Due to its poor reception and ratings, UPN canceled Sex, Love & Secrets after one episode aired. It had the lowest rating of any network television show that aired in the 2005–06 season. The network clarified that it would broadcast the remaining episodes that had been filmed, and might renew the show if ratings improved. UPN did not air six of the eight episodes. It has never been released on DVD or Blu-ray, or on any online-streaming service. The series was the second-lowest rated network television of the season, above only Get This Party Started. According to Muir, it fared poorly in every demographic. When talking about the cancellation, Balfour joked: "I LIKE doing shows that fail." Gary Susman and Michael Slezak of Entertainment Weekly wrote that the removal of Sex, Love & Secrets cut short Richards' television career.

In 2008, Universal HD acquired the series, airing it alongside fellow UPN series South Beach in a "Sexy Summer Sundays" block. The run included premieres of the six episodes that had not been aired by UPN.

==Critical reception==
Based on 16 reviews, Sex, Love & Secrets received a score from Metacritic of 41/100, indicating "mixed or average reviews". Phil Gallo praised the show as having "the potential to be a real guilty pleasure", and cited Jolene as its highlight.
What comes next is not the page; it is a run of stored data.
(** C7 fails as stated: when the file cannot be opened (here it does not
    exist), the read error is raised, not the invalid-extension one. *)
Lemma invalid_extension_after_read :
  py_endswith (str "notes.txt") (str ".csv") = false ∧
  py_endswith (str "notes.txt") (str ".tsv") = false ∧
  group_synonyms set_order_last ascii_str_lower (str "notes.txt") None true = Raised ReadError ∧
  group_synonyms set_order_last ascii_str_lower (str "notes.txt") None true
    ≠ Raised (InvalidExtension (str "notes.txt")).
Proof. split_and!; [vm_compute; reflexivity|vm_compute; reflexivity|reflexivity|discriminate]. Qed.

(** ** Runs with different set orders *)

(** C8 fails as stated: two runs on the same file whose sets iterate in
    different orders write different files; the words of a line, and
    even the lines, come out in another order. *)
Lemma runs_differ_in_order :
  group_synonyms set_order_last ascii_str_lower csv_name (Some (str "a,b" ++ nl)) true
    = Written (str "a,b" ++ nl) ∧
  group_synonyms set_order_rev ascii_str_lower csv_name (Some (str "a,b" ++ nl)) true
    = Written (str "b,a" ++ nl) ∧
  group_synonyms set_order_last ascii_str_lower csv_name (Some line_order_text) true
    = Written (str "c,b" ++ nl ++ str "e,d" ++ nl) ∧
  group_synonyms set_order_rev ascii_str_lower csv_name (Some line_order_text) true
    = Written (str "e,d" ++ nl ++ str "c,b" ++ nl).
Proof. split_and!; vm_compute; reflexivity. Qed.

(** C8 (as corrected): two runs on the same file name and contents, with
    any two set orders, end alike: both raise the same exception, or
    both write the same lines taken as sets of words (the order of the
    words in a line and the order of the lines may differ). *)
Theorem runs_agree_up_to_order (so1 so2 : set_order) str_lower fname file writable :
  (∃ e, group_synonyms so1 str_lower fname file writable = Raised e ∧
        group_synonyms so2 str_lower fname file writable = Raised e) ∨
  (∃ sep F1 F2, group_synonyms so1 str_lower fname file writable = Written (render sep F1) ∧
     group_synonyms so2 str_lower fname file writable = Written (render sep F2) ∧
     same_partition F1 F2).
Proof.
  unfold group_synonyms.
  destruct file as [contents|]; [|left; by eexists].
  destruct (separator_of fname) as [sep|]; [|left; by eexists].
  set (ls := map (tokenize str_lower sep) (readlines_t contents)).
  destruct (consolidate_ok so1 ls) as [F1 H1], (consolidate_ok so2 ls) as [F2 H2].
  rewrite H1, H2. destruct writable; [|left; by eexists].
  right. exists sep, F1, F2. split_and!; [done|done|].
  destruct (consolidate_spec so1 ls F1 H1) as [Hs1 Hc1].
  destruct (consolidate_spec so2 ls F2 H2) as [Hs2 Hc2].
  assert (Hs : same_links F1 F2) by (eapply same_links_trans; [apply same_links_sym|]; done).
  split; apply converged_same_lines; try done. by apply same_links_sym.
Qed.

(** ** The empty file *)

(** C9: a [.csv] or [.tsv] file with zero lines is consolidated without
    error into zero lines, which are written when the file can be opened
    for writing. *)
Theorem empty_file_empty_output (so : set_order) str_lower fname sep :
  separator_of fname = Some sep →
  readlines_t [] = [] ∧ group_synonyms so str_lower fname (Some []) true = Written [].
Proof.
  intros Hsep. split; [reflexivity|].
  rewrite (group_synonyms_sep _ _ _ _ _ _ Hsep). reflexivity.
Qed.

Lemma empty_file_empty_output_witness :
  separator_of (str "synonyms.tsv") = Some 9%N ∧
  readlines_t [] = [] ∧
  group_synonyms set_order_rev ascii_str_lower (str "synonyms.tsv") (Some []) true = Written [].
Proof.
  assert (H : separator_of (str "synonyms.tsv") = Some 9%N) by (vm_compute; reflexivity).
  split; [exact H|]. exact (empty_file_empty_output set_order_rev _ _ _ H).
Defined.

(** ** Lines starting with the comment prefix *)

(** C10: [group_synonyms] treats every line of the file alike, lines
    starting with "//" included: each line read is stripped, lowercased
    and split on the separator, two distinct tokens of one line end up
    in one line of the written result, and a word is written exactly
    when some line gives it a distinct partner (a line with a single
    token, comment or not, adds no word of its own). *)
Theorem comment_lines_consolidated (so : set_order) str_lower fname contents sep writable out :
  separator_of fname = Some sep →
  group_synonyms so str_lower fname (Some contents) writable = Written out →
  ∃ F, out = render sep F ∧ converged F ∧
    (∀ l a b, l ∈ readlines_t contents → a ∈ tokenize str_lower sep l →
       b ∈ tokenize str_lower sep l → a ≠ b → together F a b) ∧
    (∀ w, occurs F w ↔ has_partner (map (tokenize str_lower sep) (readlines_t contents)) w).
Proof.
  intros Hsep Hrun. rewrite (group_synonyms_sep _ _ _ _ _ _ Hsep) in Hrun.
  set (ls := map (tokenize str_lower sep) (readlines_t contents)) in *.
  destruct (consolidate so ls) as [F| |] eqn:HF; try discriminate.
  destruct writable; [|discriminate]. injection Hrun as <-.
  destruct (consolidate_spec so ls F HF) as [Hs Hc].
  exists F. split_and!; [done|done| |by apply (consolidate_words so)].
  intros l a b Hl Ha Hb Hne. apply converged_connected; [done|].
  apply (Hs a b Hne), together_connected.
  exists (tokenize str_lower sep l). split; [|done]. by apply list_elem_of_fmap_2.
Qed.

Lemma comment_lines_consolidated_witness :
  separator_of csv_name = Some 44%N ∧
  group_synonyms set_order_last ascii_str_lower csv_name (Some comment_text) true
    = Written (str "//foo,bar,baz" ++ nl) ∧
  map (tokenize ascii_str_lower 44%N) (readlines_t comment_text)
    = [[str "// note"]; [str "//foo"; str "bar"]; [str "bar"; str "baz"]] ∧
  ∃ F, str "//foo,bar,baz" ++ nl = render 44%N F ∧ converged F ∧
    (∀ l a b, l ∈ readlines_t comment_text → a ∈ tokenize ascii_str_lower 44%N l →
       b ∈ tokenize ascii_str_lower 44%N l → a ≠ b → together F a b) ∧
    (∀ w, occurs F w ↔
          has_partner (map (tokenize ascii_str_lower 44%N) (readlines_t comment_text)) w).
Proof.
  assert (Hsep : separator_of csv_name = Some 44%N) by (vm_compute; reflexivity).
  assert (Hrun : group_synonyms set_order_last ascii_str_lower csv_name (Some comment_text) true
    = Written (str "//foo,bar,baz" ++ nl)) by (vm_compute; reflexivity).
  split_and!; [exact Hsep|exact Hrun|vm_compute; reflexivity|].
  exact (comment_lines_consolidated set_order_last _ _ _ _ _ _ Hsep Hrun).
Defined.

(** ** Running [group_synonyms] on its own output *)

(** C5 fails as stated: the file [", x , y ,"] is always written, and
    whatever the set orders of the two runs and whatever [str.lower()]
    (one that agrees with the ASCII lowering on ASCII text, as Python's
    does), a second run on the written file writes another file: the
    written line starts or ends with a word padded with spaces, which
    [strip] takes away when the line is read back. *)
Lemma rerun_changes_output :
  (∀ so1 str_lower, ∃ out,
     group_synonyms so1 str_lower csv_name (Some padded_text) true = Written out) ∧
  (∀ so1 so2 str_lower out, agrees_on_ascii str_lower →
     group_synonyms so1 str_lower csv_name (Some padded_text) true = Written out →
     group_synonyms so2 str_lower csv_name (Some out) true ≠ Written out).
Proof.
  split.
  { intros so1 str_lower. apply group_synonyms_csv_written. vm_compute. reflexivity. }
  intros so1 so2 str_lower out Hlow.
  rewrite group_synonyms_ascii by (exact Hlow || decide_ascii).
  rewrite (group_synonyms_sep _ _ _ _ _ 44%N) by (vm_compute; reflexivity).
  tokens_of_file.
  one_line_cases so1 ltac:(
    intros [= <-];
    rewrite group_synonyms_ascii by (exact Hlow || decide_ascii);
    rewrite (group_synonyms_sep _ _ _ _ _ 44%N) by (vm_compute; reflexivity);
    tokens_of_file;
    one_line_cases so2 ltac:(vm_compute; congruence)).
Qed.

(** C5 (as corrected): take a file that [group_synonyms] rewrites as the
    lines [F], with a [str.lower()] that brings in no line break.  If
    [strip] and [str.lower()] leave every written line as it is, a second
    run on the written file, with any set order [so2], writes the lines
    [map so2 F]: the same lines in the same order, each with the same set
    of words, in the order [so2] iterates them.  When [so2] keeps every
    line of [F] as it is, the second run writes the same file again. *)
Theorem group_synonyms_rerun (so1 so2 : set_order) str_lower fname contents writable out :
  lower_keeps_line_ends str_lower →
  group_synonyms so1 str_lower fname (Some contents) writable = Written out →
  ∃ sep F, separator_of fname = Some sep ∧
    consolidate so1 (map (tokenize str_lower sep) (readlines_t contents)) = Ok F ∧
    out = render sep F ∧
    ((∀ l, l ∈ F → py_strip (py_join [sep] l) = py_join [sep] l ∧
                   str_lower (py_join [sep] l) = py_join [sep] l) →
     group_synonyms so2 str_lower fname (Some out) writable = Written (render sep (map so2 F)) ∧
     ((∀ l, l ∈ F → so2 l = l) →
      group_synonyms so2 str_lower fname (Some out) writable = Written out)).
Proof.
  intros Hlow Hrun. unfold group_synonyms in Hrun.
  destruct (separator_of fname) as [sep|] eqn:Hsep; [|discriminate].
  destruct (consolidate so1 (map (tokenize str_lower sep) (readlines_t contents))) as [F| |] eqn:HF;
    try discriminate.
  destruct writable; [|discriminate]. injection Hrun as <-.
  exists sep, F. split_and!; [done|done|done|]. intros Hfix.
  destruct (consolidate_spec so1 _ F HF) as [_ Hconv].
  pose proof (consolidate_word_chars so1 str_lower sep contents F Hlow HF) as Hwords.
  destruct (separator_chars fname sep Hsep) as [H10 H13].
  assert (Hreread : group_synonyms so2 str_lower fname (Some (render sep F)) true
                      = Written (render sep (map so2 F))).
  { rewrite (group_synonyms_sep _ _ _ _ _ _ Hsep).
    rewrite readlines_render; [|done|done|].
    2:{ intros l w Hl Hw. split; intros Hc;
        destruct (Hwords l w _ Hl Hw Hc) as [(_ & ? & ?) _]; done. }
    rewrite map_map, (map_ext_in _ id).
    2:{ intros l Hl%list_elem_of_In. unfold id. apply tokenize_written_line.
        - destruct (proj1 Hconv l Hl) as [_ H2]. intros ->. simpl in H2. lia.
        - apply (Hfix l Hl).
        - apply (Hfix l Hl).
        - intros w Hw Hc. destruct (Hwords l w _ Hl Hw Hc) as [(? & _) _]. done. }
    rewrite map_id, consolidate_converged by done. reflexivity. }
  split; [done|]. intros Hso2. rewrite Hreread. do 2 f_equal.
  rewrite (map_ext_in _ id); [apply map_id|].
  intros l Hl%list_elem_of_In. apply Hso2, Hl.
Qed.

Lemma group_synonyms_rerun_witness :
  group_synonyms set_order_last ascii_str_lower csv_name (Some scenario1_text) true
    = Written scenario1_written ∧
  group_synonyms set_order_last ascii_str_lower csv_name (Some scenario1_written) true
    = Written scenario1_written.
Proof.
  assert (H : group_synonyms set_order_last ascii_str_lower csv_name (Some scenario1_text) true
                = Written scenario1_written) by (vm_compute; reflexivity).
  split; [exact H|].
  destruct (group_synonyms_rerun set_order_last set_order_last _ _ _ _ _
              ascii_str_lower_keeps_line_ends H)
    as (sep & F & Hsep & HF & _ & Hre).
  vm_compute in Hsep. injection Hsep as <-. vm_compute in HF. injection HF as <-.
  apply Hre.
  - intros l Hl. repeat (apply elem_of_cons in Hl as [->|Hl]; [split; vm_compute; reflexivity|]).
    by apply not_elem_of_nil in Hl.
  - intros l Hl. repeat (apply elem_of_cons in Hl as [->|Hl]; [vm_compute; reflexivity|]).
    by apply not_elem_of_nil in Hl.
Defined.

(** * Further properties of the code *)

(** ** [DatamuseService.get_synonyms] *)

(** For an answer that is a list of objects whose scores are numbers (the
    answers the API documents), [get_synonyms] returns a list exactly when
    no object scoring above [min_score] lacks its word (wherever it stands
    in the answer); the list is then the slice [[:max_results]] of the
    words of the objects scoring above [min_score], in the order of the
    answer. *)
Theorem get_synonyms_success (fetch : text → option response) word min_score
    max_results (r : response) (data : list pyval) (ws : list pyval) :
  fetch word = Some r → ¬ (400 ≤ status_code r < 600)%Z →
  json_body r = Some (PyList data) → Forall api_item data →
  get_synonyms fetch word min_score max_results = inr ws ↔
  (∀ item, item ∈ data → ¬ wordless_scored min_score item) ∧
  ws = slice_upto (scored_words min_score data) max_results.
Proof.
  intros Hr Hst Hd Hapi. unfold get_synonyms, raise_for_status. rewrite Hr.
  assert (Hb : ((400 <=? status_code r)%Z && (status_code r <? 600)%Z) = false).
  { rewrite andb_false_iff, Z.leb_nle, Z.ltb_nlt. lia. }
  rewrite Hb, Hd. unfold filtered_synonyms. cbn [py_iter].
  destruct (filter_items min_score data) as [e|ws'] eqn:Hf.
  - split; [done|]. intros [Hall _]. exfalso.
    assert (Hok : filter_items min_score data = inr (scored_words min_score data))
      by (apply (filter_items_api _ _ _ Hapi); done).
    congruence.
  - apply (filter_items_api _ _ _ Hapi) in Hf as [Hall ->].
    split; [intros [= <-]; done|intros [_ ->]; done].
Qed.

Lemma get_synonyms_success_witness :
  get_synonyms (λ _, Some count_answer) [97%N] 500 10 = inr [PyStr [98%N]; PyStr [99%N]] ↔
  (∀ item, item ∈ count_items → ¬ wordless_scored 500 item) ∧
  [PyStr [98%N]; PyStr [99%N]] = slice_upto (scored_words 500 count_items) 10.
Proof.
  apply (get_synonyms_success (λ _, Some count_answer) _ _ _ count_answer);
    [reflexivity|simpl; lia|reflexivity|].
  repeat (constructor; [apply api_object_api_item|]). constructor.
Defined.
Gallo described Richards as conveying "the most dramatic presence" in the scenes, and wrote: "without her, the show would wither". Rob Owen also commended the series as "a little sleazy and a heck of a lot of guilty pleasure fun". A contributor for Zimbio responded positively to Lauren German's performance, saying she "hit her stride by landing the lead role" in shows such as Sex, Love & Secrets. Brian Ford Sullivan praised Richard's performance as the only positive aspect of the series as she brings out its campy qualities. Reviewing the series, Doug Elfman of the Chicago Sun-Times wrote: "It's skank-errific, if flawed." Despite being critical of Sex, Love & Secrets, Aaron Barnhart of The Kansas City Star felt that it was not the worst example of a prime-time soap opera.
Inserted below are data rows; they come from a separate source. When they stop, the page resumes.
(** * vulsim_codegen: the VulSim C++ code generator

    A shallow embedding of [vulsim_codegen.py].  The script is one
    top-level sequence of statements over module-level variables, so the
    embedding is a state-and-error monad over a record of those globals,
    with the script's loops as monadic iterations.  The bundle dependency
    resolver (Kahn's algorithm) and the function-body extractor are pure
    functions called from it.

    Python [str] values are modelled by [string], read as sequences of
    code points below 256. *)

From Stdlib Require Import ZArith List String Ascii Lia Bool Permutation.
From stdpp Require Import base option list gmap strings relations pretty.
Import ListNotations.

Local Open Scope string_scope.
Local Open Scope Z_scope.
Local Open Scope list_scope.

(** ** Python strings *)

Module PyStr.

Definition nl : ascii := ascii_of_nat 10.
Definition dquote : ascii := ascii_of_nat 34.
Definition squote : ascii := ascii_of_nat 39.
Definition backslash : ascii := ascii_of_nat 92.

Definition chr (c : ascii) : string := String c EmptyString.

(** [str.isspace] on one code point below 256. *)
Definition is_space (c : ascii) : bool :=
  let n := N_of_ascii c in
  ((9 <=? n) && (n <=? 13) || (28 <=? n) && (n <=? 32)
   || (n =? 133) || (n =? 160))%N.

Fixpoint lstrip (s : string) : string :=
  match s with
  | EmptyString => EmptyString
  | String c r => if is_space c then lstrip r else s
  end.

Fixpoint rstrip (s : string) : string :=
  match s with
  | EmptyString => EmptyString
  | String c r =>
      match rstrip r with
      | EmptyString => if is_space c then EmptyString else chr c
      | r' => String c r'
      end
  end.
Sex, Love & Secrets also garnered negative reactions from television critics. Shandy Casteel panned the series, writing that it relied on "stock characters in stock situations". Anita Gates criticized the narration as "vapid commentary [that] sets the tone for this vapid soap about vapid young single heterosexual friends". Matthew Gilbert of The Boston Globe wrote that the characters acted out "every negative stereotype about LA". USA Todays Robert Bianco did not believe that Richards and Balfour's performances could carry the series. Tim Goodman of the San Francisco Chronicle summarized the pilot episode saying: "It's awful. Vote no." A reviewer from Out criticized the show's tone, and wrote it was "too much mellow and not enough drama".

Critics had mixed reviews for Sex, Love & Secrets, when compared to other television programs. Rob Owen identified it as a good replacement for Melrose Place fans, while Casteel described the series as an unsuccessful attempt to recreate it. Matthew Gilbert felt that its serious tone clashed with its intentions to become a guilty pleasure in the same vein as Melrose Place. Instead, The Wall Street Journals Nancy DeWolf Smith likened the show's storylines and tone to Desperate Housewives. Robert Bianco interpreted Sex, Love & Secrets as a shallow version of The O.C.. Kay McFadden of The Seattle Times wrote that the show lacked "the self-aware wit" of The O.C. and the "over-the-top fun" of Melrose Place.